A plethora of membrane proteins studies have been performed on micellar systems containing detergent solubilised proteins. A major drawback of these systems is their rather poor mimicry of biological membranes. Therefore, development of new biologically relevant membrane systems is justified.We illustrate an original approach combining fluorescence recovery after fringe pattern photobleaching (FRAPP) with the use of an optically isotropic, extremely fluid phase of bilayers (the sponge phase). In this biologically relevant system, well suited for spectroscopic studies, the spacing between two adjacent bilayers and the thickness of the bilayers can be easily and very precisely tuned. So when the membranes are sufficiently separated, the only possible interactions occur between proteins embedded in the same bilayer, whereas when the membranes come together, interactions between proteins embedded in adjacent membranes may also occur.We present studies of interactions between proteins of the efflux pump of Pseudomonas aeruginosa: MexB (the rotor of the pump connecting the interior of the bacterium and the periplasm), OprM (a pipe connecting the periplasm to the outside of the bacterium) and perplasmic MexA. The mode of interaction, the size of protein complexes and their stoichiometry were determined.
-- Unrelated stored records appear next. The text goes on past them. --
(* ===== verification/CursorEnvelope.v ===== *)
(** * Cursor wire envelopes (capture/cursor/cb_cursor_envelope.{h,cc},
      capture/cursor/cb_custom_cursor_image.{h,cc})

    The cursor channel's v1 message: the CSS keyword of a cursor type, the view
    the assembler fills, its JSON text, and the extraction of a custom cursor's
    image. *)

From Stdlib Require Import ZArith Lia String Ascii SpecFloat.
From stdpp Require Import base tactics list strings.
From S2P Require Import Prelude Values Numbers.
Open Scope string_scope.
Open Scope Z_scope.

(** ** Shapes *)

(** [ui::mojom::CursorType], as far as the code names it; [kOther] stands for an
    enumerator a later Chromium adds. *)
Inductive CursorType :=
| kPointer | kHand | kIBeam | kVerticalText | kCross | kWait | kProgress | kHelp
| kContextMenu | kCell | kAlias | kCopy | kNoDrop | kNotAllowed | kGrab | kGrabbing | kMove
| kZoomIn | kZoomOut | kEastResize | kNorthResize | kNorthEastResize | kNorthWestResize
| kSouthResize | kSouthEastResize | kSouthWestResize | kWestResize | kEastWestResize
| kNorthSouthResize | kNorthEastSouthWestResize | kNorthWestSouthEastResize | kColumnResize
| kRowResize | kMiddlePanning | kEastPanning | kNorthPanning | kNorthEastPanning
| kNorthWestPanning | kSouthPanning | kSouthEastPanning | kSouthWestPanning | kWestPanning
| kNone | kNull | kCustom | kDndNone | kDndMove | kDndCopy | kDndLink
| kOther (n : nat).
#[export] Instance CursorType_eq_dec : EqDecision CursorType.
Proof. solve_decision. Defined.

Definition kShapeNone : string := "none".
Definition kShapeDefault : string := "default".
Definition kShapeCustom : string := "custom".
Definition kProtocolVersion : Z := 1.
Definition kEnvelopeTypeCursor : string := "cursor".

Definition CssKeywordForType (t : CursorType) : string :=
  match t with
  | kPointer => kShapeDefault
  | kHand => "pointer"
  | kIBeam => "text"
  | kVerticalText => "vertical-text"
  | kCross => "crosshair"
  | kWait => "wait"
  | kProgress => "progress"
  | kHelp => "help"
  | kContextMenu => "context-menu"
  | kCell => "cell"
  | kAlias => "alias"
  | kCopy => "copy"
  | kNoDrop => "no-drop"
  | kNotAllowed => "not-allowed"
  | kGrab => "grab"
  | kGrabbing => "grabbing"
  | kMove => "move"
  | kZoomIn => "zoom-in"
  | kZoomOut => "zoom-out"
  | kEastResize => "e-resize"
  | kNorthResize => "n-resize"
  | kNorthEastResize => "ne-resize"
  | kNorthWestResize => "nw-resize"
  | kSouthResize => "s-resize"
  | kSouthEastResize => "se-resize"
  | kSouthWestResize => "sw-resize"
  | kWestResize => "w-resize"
  | kEastWestResize => "ew-resize"
  | kNorthSouthResize => "ns-resize"
  | kNorthEastSouthWestResize => "nesw-resize"
  | kNorthWestSouthEastResize => "nwse-resize"
  | kColumnResize => "col-resize"
  | kRowResize => "row-resize"
  | kMiddlePanning | kEastPanning | kNorthPanning | kNorthEastPanning | kNorthWestPanning
  | kSouthPanning | kSouthEastPanning | kSouthWestPanning | kWestPanning => "all-scroll"
  | kNone => kShapeNone
  | kNull => kShapeDefault
  | kCustom => kShapeCustom
  | kDndNone => "no-drop"
  | kDndMove => "move"
  | kDndCopy => "copy"
  | kDndLink => "alias"
  | kOther _ => kShapeDefault
  end.

Definition ShapeForType (t : CursorType) : string := CssKeywordForType t.

(** ** The view and its text *)

Record V1EnvelopeView := mkView {
  view_v : Z;
  type_tag : string;
  t_epoch_ms : Z;
  seq : Z;
  view_x : Z;
  view_y : Z;
  visible : bool;
  shape : string;
  hotspot_x : option Z;
  hotspot_y : option Z;
  custom_image_b64 : string;
  image_format : string;
}.
#[export] Instance eta_view : Eta V1EnvelopeView := λ w,
  mkView (view_v w) (type_tag w) (t_epoch_ms w) (seq w) (view_x w) (view_y w) (visible w) (shape w)
    (hotspot_x w) (hotspot_y w) (custom_image_b64 w) (image_format w).

Record EnvelopeAssembler := mkAssembler {
  seq_ : Z;
  latched_x_ : Z;
  latched_y_ : Z;
}.
#[export] Instance eta_assembler : Eta EnvelopeAssembler := λ a,
  mkAssembler (seq_ a) (latched_x_ a) (latched_y_ a).

Definition SetLatchedPosition (px py : Z) (a : EnvelopeAssembler) : EnvelopeAssembler :=
  a <| latched_x_ := px |> <| latched_y_ := py |>.

(** [wall] is the wall clock, read when no time is given. *)
Definition Assemble (wall : Z) (type : CursorType) (vis : bool) (now_epoch_ms : Z)
    (a : EnvelopeAssembler) : V1EnvelopeView * EnvelopeAssembler :=
  (mkView kProtocolVersion kEnvelopeTypeCursor
     (if now_epoch_ms =? 0 then wall else now_epoch_ms)
     (seq_ a) (latched_x_ a) (latched_y_ a) vis
     (if vis then CssKeywordForType type else kShapeNone) None None "" "",
   a <| seq_ := seq_ a + 1 |>).

Definition envelope_data (w : V1EnvelopeView) : DictValue :=
  let data :=
    Set_ "shape" (VString (shape w))
      (Set_ "visible" (VBool (visible w)) (Set_ "y" (VInt (view_y w)) (Set_ "x" (VInt (view_x w)) []))) in
  let data :=
    match hotspot_x w, hotspot_y w with
    | Some hx, Some hy =>
        Set_ "hotspot" (VDict (Set_ "y" (VInt hy) (Set_ "x" (VInt hx) []))) data
    | _, _ => data
    end in
  if String.eqb (custom_image_b64 w) "" then data
  else
    Set_ "image_format" (VString (if String.eqb (image_format w) "" then "png" else image_format w))
      (Set_ "custom_image_b64" (VString (custom_image_b64 w)) data).

Definition envelope_doc (w : V1EnvelopeView) : DictValue :=
  Set_ "data" (VDict (envelope_data w))
    (Set_ "seq" (VDouble (double_of_Z (seq w)))
      (Set_ "t" (VDouble (double_of_Z (t_epoch_ms w)))
        (Set_ "type" (VString (type_tag w)) (Set_ "v" (VInt (view_v w)) [])))).

Section encode.
Context {J : JsonCodec}.

Definition EncodeJson (w : V1EnvelopeView) : option string :=
  JSONWriter_Write (VDict (envelope_doc w)).

Definition AssembleAndEncode (wall : Z) (type : CursorType) (vis : bool) (now_epoch_ms : Z)
    (a : EnvelopeAssembler) : option string * EnvelopeAssembler :=
  let '(w, a') := Assemble wall type vis now_epoch_ms a in (EncodeJson w, a').
End encode.

(** ** Custom cursor images *)

Definition kV1CustomImageB64MaxBytes : Z := 64 * 1024.

Inductive Skip := SkipNone | kNotCustom | kBitmapEmpty | kEncodeFailed | kOverCap.

Record CustomImageExtraction := mkExtraction {
  ok : bool;
  skip : Skip;
  ex_image_b64 : string;
  ex_hotspot_x : Z;
  ex_hotspot_y : Z;
  ex_image_format : string;
  image_scale_factor : spec_float;
}.

(** Skia's bitmap as far as the code looks at it, and its encoders. *)
Class ImageLib := {
  bitmap : Type;
  isNull : bitmap → bool;
  bm_empty : bitmap → bool;
  bm_width : bitmap → Z;
  bm_height : bitmap → Z;
  (** [PNGCodec::EncodeBGRASkBitmap]. *)
  EncodePng : bitmap → bool → option string;
  Base64Encode : string → string;
}.

Definition one_float : spec_float := S754_finite false 8388608 (-23).

Section image.
Context {L : ImageLib}.

Record Cursor := mkCursor {
  cursor_type : CursorType;
  custom_bitmap : bitmap;
  custom_hotspot : Z * Z;
  cursor_scale : spec_float;
}.

Definition kKeepAlphaChannel : bool := false.

Definition ExtractCustomImage (c : Cursor) : CustomImageExtraction :=
  let skipped why scale := mkExtraction false why "" 0 0 "" scale in
  if negb (bool_decide (cursor_type c = kCustom)) then skipped kNotCustom one_float
  else
    let bm := custom_bitmap c in
    if isNull bm || bm_empty bm || (bm_width bm =? 0) || (bm_height bm =? 0) then
      skipped kBitmapEmpty (cursor_scale c)
    else
      match EncodePng bm kKeepAlphaChannel with
      | None => skipped kEncodeFailed (cursor_scale c)
      | Some png_bytes =>
          if String.eqb png_bytes "" then skipped kEncodeFailed (cursor_scale c)
          else
            let b64 := Base64Encode png_bytes in
            if kV1CustomImageB64MaxBytes <? Z.of_nat (String.length b64) then
              skipped kOverCap (cursor_scale c)
            else
              mkExtraction true SkipNone b64 (custom_hotspot c).1 (custom_hotspot c).2 "png"
                (cursor_scale c)
      end.
End image.

Definition ApplyExtractionToEnvelope (e : CustomImageExtraction) (w : V1EnvelopeView)
    : bool * V1EnvelopeView :=
  if negb (ok e) then (false, w)
  else
    (true, w <| custom_image_b64 := ex_image_b64 e |> <| hotspot_x := Some (ex_hotspot_x e) |>
             <| hotspot_y := Some (ex_hotspot_y e) |> <| image_format := ex_image_format e |>).

(** ** Properties *)

Section encode_props.
Context {J : JsonCodec} {JL : JsonCodecLaws J}.

(** What a reader finds in an envelope's text. *)
Definition reads_as (w : V1EnvelopeView) (d : DictValue) : Prop :=
  FindInt "v" d = Some (view_v w) ∧ FindString "type" d = Some (type_tag w) ∧
  Find "t" d = Some (VDouble (double_of_Z (t_epoch_ms w))) ∧
  Find "seq" d = Some (VDouble (double_of_Z (seq w))) ∧
  ∃ data, FindDict "data" d = Some data ∧
    FindInt "x" data = Some (view_x w) ∧ FindInt "y" data = Some (view_y w) ∧
    FindBool "visible" data = Some (visible w) ∧ FindString "shape" data = Some (shape w) ∧
    FindString "custom_image_b64" data =
      (if String.eqb (custom_image_b64 w) "" then None else Some (custom_image_b64 w)) ∧
    Find "hotspot" data =
      (match hotspot_x w, hotspot_y w with
       | Some hx, Some hy => Some (VDict [("x", VInt hx); ("y", VInt hy)])
       | _, _ => None
       end).

Lemma envelope_doc_reads w : reads_as w (envelope_doc w).
Proof.
  unfold reads_as, envelope_doc, FindInt, FindString, FindDict. find_set.
  split_and!; try done. exists (envelope_data w). split; [done|].
  unfold envelope_data, FindBool. destruct w as [? ? ? ? ? ? ? ? [hx|] [hy|] img ?]; simpl;
    destruct (String.eqb img ""); find_set; by split_and!.
Qed.

(** A cursor envelope survives the wire: its text is read back as the
    protocol version, the tag, the time, the sequence number, the position, the
    visibility and the shape of the view, with an image and a hotspot exactly
    when the view has them. *)
Theorem cursor_envelope_roundtrip w :
  json_ok (VDict (envelope_doc w)) →
  ∃ text d, EncodeJson w = Some text ∧ JSONReader_Read text = Some (VDict d) ∧ reads_as w d.
Proof.
  intros Hok. destruct (json_roundtrip _ Hok) as (text & Hw & Hr).
  exists text, (envelope_doc w). split_and!; [done|done|apply envelope_doc_reads].
Qed.
End encode_props.

(** An image is attached only for a custom cursor's own bitmap and never
    exceeds the cap: after extraction and application the document's
    image, when there is one, is the base64 of the PNG of the cursor's
    non-empty bitmap, at most 64 KiB long, with the cursor's hotspot; in every
    other case the envelope is the one without image. *)
Theorem custom_image_bounded {L : ImageLib} (c : Cursor) wall vis now a :
  let w := (Assemble wall (cursor_type c) vis now a).1 in
  let '(applied, w') := ApplyExtractionToEnvelope (ExtractCustomImage c) w in
  if applied then
    cursor_type c = kCustom ∧ bm_width (custom_bitmap c) ≠ 0 ∧ bm_height (custom_bitmap c) ≠ 0 ∧
    ∃ png, EncodePng (custom_bitmap c) kKeepAlphaChannel = Some png ∧
      custom_image_b64 w' = Base64Encode png ∧
      Z.of_nat (String.length (custom_image_b64 w')) ≤ kV1CustomImageB64MaxBytes ∧
      hotspot_x w' = Some (custom_hotspot c).1 ∧ hotspot_y w' = Some (custom_hotspot c).2 ∧
      image_format w' = "png"
  else w' = w ∧ custom_image_b64 w' = "".
Proof.
  cbv zeta. unfold ExtractCustomImage, ApplyExtractionToEnvelope.
  case_bool_decide as Ht; cbn [negb]; [|done].
  destruct (isNull (custom_bitmap c) || bm_empty (custom_bitmap c) || _ || _) eqn:Hb; [done|].
  apply orb_false_iff in Hb as [[Hb Hw]%orb_false_iff Hh].
  destruct (EncodePng (custom_bitmap c) kKeepAlphaChannel) as [png|]; [|done].
  destruct (String.eqb_spec png ""); [done|].
  destruct (Z.ltb_spec kV1CustomImageB64MaxBytes (Z.of_nat (String.length (Base64Encode png)))); [done|].
  cbn [ok negb]. split; [done|]. split; [by apply Z.eqb_neq|]. split; [by apply Z.eqb_neq|].
  exists png. by split_and!.
Qed.

Lemma cursor_envelope_roundtrip_witness :
  ∃ text d, EncodeJson (J := BitsCodec.bits_codec)
      (Assemble 5 kHand true 0 (mkAssembler 0 3 4)).1 = Some text ∧
    JSONReader_Read (JsonCodec := BitsCodec.bits_codec) text = Some (VDict d) ∧
    reads_as (Assemble 5 kHand true 0 (mkAssembler 0 3 4)).1 d.
Proof.
  apply (cursor_envelope_roundtrip (J := BitsCodec.bits_codec) (JL := BitsCodec.bits_codec_laws)).
  exact I.
Defined.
In particular we show that MexA and OprM interact only if they are incorporated in opposite bilayers. The population of this complex reaches its maximum when the bilayers are separated by a distance of about 200 A, which is the thickness of the Pseudomonas aeruginosa periplasm. The stoichiometry of the above complex will be presented as well as results describing Mexa-MexB and MexB-OprM associations.We will thus demonstrate the versatility of our system, which is well suited to study the associations of membrane proteins in a biologically relevant environment.